On the interstate, Ivy Tech Community College assures: “Whichever way you’re going, we’re here for you.” Along the Indianapolis streets, Earlham College promises to be “the college that will change your life so you can change the world.” At the airport, Ball State University keeps it simple: “We fly.”
The bottom line? They really, really want you — especially now.
Across the country,
new data out this week show, college enrollments are falling. Undergraduate numbers were down 3 percent in fall 2021 from the year before; since fall of 2019, they’ve fallen 6.6 percent.
In Indiana, one big challenge — even before the pandemic — has been
a steady decline in college-going rates from high school. Back in 2014, 65 percent of the state’s graduates went on to college. In 2019, 59 percent did.
Almost all of that drop can be attributed to men, says Teresa Lubbers, Indiana’s Commissioner for Higher Education.
Barely half of Indiana’s male high-school graduates now go to college.

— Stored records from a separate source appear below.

Record forked (c : PageCache) (E F : list Z) (parent : MemorySet) (c' : PageCache) (child : MemorySet) : Prop := {
  fk_evolves : evolves c c';
  fk_kernel : kernel_ok k (mem c');
  fk_parent : space_in c' (pt_frames (ms_page_table child) ++ E) (space_frames child ++ F) parent;
  fk_child : space_in c' (pt_frames (ms_page_table child) ++ E) (space_frames child ++ F) child;
  fk_pages : forall vpn, user_page vpn -> page_forked c c' (view c parent vpn) (view c' parent vpn) (view c' child vpn);
  fk_data : forall q, q ∈ trackers c' F -> mem c' q = mem c q;
  fk_tables : forall q, q ∈ E -> q ∉ pt_frames (ms_page_table parent) -> mem c' q = mem c q;
  fk_frames : forall q, q ∈ space_frames child -> q ∈ space_frames parent \/ q ∉ trackers c' F;
  fk_metadata : same_metadata parent child
}.

(** A user page that is mapped is a tracked page of an area. *)
Lemma mapped_key m ms vpn :
  space_ok shared m ms -> user_page vpn -> pte_is_valid (pt_view m (pt_root_ppn (ms_page_table ms)) vpn) = true ->
  vpn ∈ all_keys (ms_areas ms).
Proof.
  intros Hs Hu Hv. destruct (so_valid _ _ _ Hs vpn Hu Hv) as (a & Ha & Hg). apply all_keys_elem. exists a.
  split; [done|]. eapply area_key_value. by apply bt_get_in.
Qed.

Lemma page_forked_parent c c' old par chi : page_forked c c' old par chi ->
  pte_is_valid par = pte_is_valid old /\ (pte_is_valid old = true -> pte_ppn par = pte_ppn old).
Proof.
  unfold page_forked. destruct (pte_is_valid old) eqn:Ev; cbn; [|by intros [-> _]].
  destruct (has (pte_flags old) PTEFlags.U); [|by intros [-> _]]. intros [-> _].
  by destruct (parent_pte_spec old Ev) as [-> ->].
Qed.

Lemma child_area_ok c' C' a a' : area_ok shared a -> child_area c' C' a a' ->
  area_ok shared a' /\ Area.start_vpn a' = Area.start_vpn a /\ Area.end_vpn a' = Area.end_vpn a /\
  (forall v, v ∈ area_keys a' -> v ∈ area_keys a).
Proof.
  intros [Ar Ap At Aw Ak] [Cs Cw Cg].
  assert (forall v, v ∈ area_keys a' -> v ∈ area_keys a) as Hk.
  { intros v ([v' p] & -> & Hin)%list_elem_of_fmap. apply bt_get_elem in Hin; [|done]. rewrite Cg in Hin. cbn.
    destruct (bool_decide (v' ∈ area_keys a)) eqn:Eb; [by apply bool_decide_eq_true in Eb|done]. }
  assert (Area.start_vpn a' = Area.start_vpn a /\ Area.end_vpn a' = Area.end_vpn a /\ ma_type a' = ma_type a) as (H1 & H2 & H3)
    by (by rewrite Cs).
  split_and!; [|done..]. split; rewrite ?H1, ?H2, ?H3; auto.
Qed.

Lemma child_areas_sorted c' C' areas areas' :
  Forall2 (child_area c' C') areas areas' -> Forall (area_ok shared) areas -> StronglySorted area_before areas ->
  Forall (area_ok shared) areas' /\ StronglySorted area_before areas'.
Proof.
  intros Ha. induction Ha as [|a a' l l' Hca Hl IH]; intros Hok Hsort; [split; constructor|].
  apply Forall_cons in Hok as [Hoka Hok]. apply StronglySorted_inv in Hsort as [Hsort Hall].
  destruct (child_area_ok _ _ _ _ Hoka Hca) as (Hok' & _ & Hend & _). destruct (IH Hok Hsort) as [IH1 IH2].
  split; constructor; try done. clear IH IH1 IH2 Hsort. induction Hl as [|b b' l l' Hcb Hl IH]; constructor.
  - apply Forall_cons in Hall as [Hb _]. apply Forall_cons in Hok as [Hokb _].
    destruct (child_area_ok _ _ _ _ Hokb Hcb) as (_ & Hst & _). unfold area_before in *. lia.
  - apply IH; by eapply Forall_cons.
Qed.

Section Assemble.
Context (c c' : PageCache) (E F E' F' : list Z) (parent : MemorySet) (C C' : PageTable) (areas' : list MapArea).
Abbreviation P := (ms_page_table parent).
Hypothesis Hs : space_ok shared (mem c) parent.
Hypothesis Hnew : forall vpn, user_page vpn -> pte_is_valid (pt_view (mem c) (pt_root_ppn C) vpn) = false.
Hypothesis Hf : fstep shared K P c E F C c' E' F' C' (all_keys (ms_areas parent)).
Hypothesis Ha : Forall2 (child_area c' C') (ms_areas parent) areas'.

“The value proposition of higher education is very stressed right now,” Lubbers told me last month.
Ask people why they aren’t going, and here’s what you hear, she says:
- First, they’re worried about affordability.
- Second, they don’t see how learning is connected to the work they want to do. And in an uncertain economy, taking a $17-an-hour job looks pretty good right now.
- Third, there’s a lot of “rugged individualism.” People don’t want to be told what to do. They think higher ed is just trying to get their money. And the government seems far removed from their lives.
Indiana is one of the most manufacturing-intensive states in the nation, Lubbers says, and the economy is changing. That means Indiana needs to change, too: “We’re in the process of changing the culture of a state so people have a better understanding that economic mobility depends on education and training beyond high school.”